Tumor‐specific and photothermal‐augmented chemodynamic therapy by ferrocene‐carbon dot‐crosslinked nanoparticles

Abstract Extensive research have been devoted to the exploration of multifunctional theranostic agents for cancer, but the poor tumor specificity and unsatisfactory treatment efficacy are some of the critical obstacles for their clinical translations. Herein, ferrocene‐carbon dot‐crosslinked nanoparticles (Fc‐CD NPs) were designed and fabricated for achieving highly specific and photothermal‐augmented chemodynamic therapy (CDT). The Fc‐CD NPs were found not only to inherit the immanent fluorescence, photoacoustic, and photothermal properties of carbon dots (CDs), but also be endowed with CDT that could occur selectively in tumor microenvironment (TME) due to the presence of Fc for triggering Fenton reaction. Moreover, the enlarged particle size of Fc‐CD NPs facilitated their effective accumulation at tumor sites, thus realizing great improvement for antitumor treatment outcomes.
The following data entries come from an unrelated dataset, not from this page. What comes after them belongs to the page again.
(** * solar_consumer.save_forecast: a shallow embedding and its properties

    The module persists solar generation and forecast tables for a few
    known sites.  It is glue between pandas frames handed in by the caller
    and a handful of collaborators (the site directory, the generation and
    forecast stores, the SQLAlchemy session, the file system, the clock).

    Embedding choices.
    - A pandas frame is a list of column labels and a list of rows.  The row
      index is not modelled: nothing in the module reads it.  Frames with
      repeated column labels are outside the embedding (label lookups below
      return the first match); statements about the contents of frames
      assume distinct labels.
    - A cell is an integer, a float (modelled by the rational it denotes), a
      string, a timestamp in nanoseconds since the epoch (with its
      tz-awareness flag) or a missing value: NaN in a column of numbers, NaT
      in a column of timestamps.  A column has the dtype pandas infers from
      its cells (numbers, timestamps, or object for strings); a column of
      dtype object that holds [None] is not represented.
    - What Python and pandas compute in a way that depends on rounding, on
      the text of a number or on the library's version is left to the
      backend: [total_seconds()] and the division of doubles, [int()] of a
      string, the message of the [KeyError] of a selection of columns.
    - Python exceptions are values of [exn]; a call returns [Ok] or [Raise].
    - The collaborators are a type class [Backend] over an arbitrary store
      state: every theorem below holds whatever they return or raise.
    - Every call to a collaborator that holds state (site directory, stores,
      session, file system, clock) is appended to [trace]; so is every entry
      into [get_or_create_pvsite], with the arguments it received.  Log
      records keep their level and their message template.
    - Frames owned by the caller live in [heap] and are passed by reference;
      frames built inside a function are not reachable from outside it and
      are threaded as values. *)

From Stdlib Require Import ZArith QArith Lia Ascii String.
From stdpp Require Import base gmap strings list.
Once docking at tumor and being exposed to 660 nm laser irradiation, significantly amplified CDT effect of Fc‐CD NPs was observed due to heat‐accelerating generation of reactive oxygen species (ROS). More interestingly, since the produced ROS could in turn alleviate the thermal‐resistance of photothermal therapy (PTT), the therapeutic efficiency of integrated PTT and CDT was synergized to the maximum extent. This study on the one hand provides a facile approach to fabricate CDs‐based multifunctional theranostic nanoplatform with enhanced tumor accumulation and specificity, on the other hand emphasizes the merits of synergizing mutually beneficial therapeutic modalities for more efficient cancer therapy.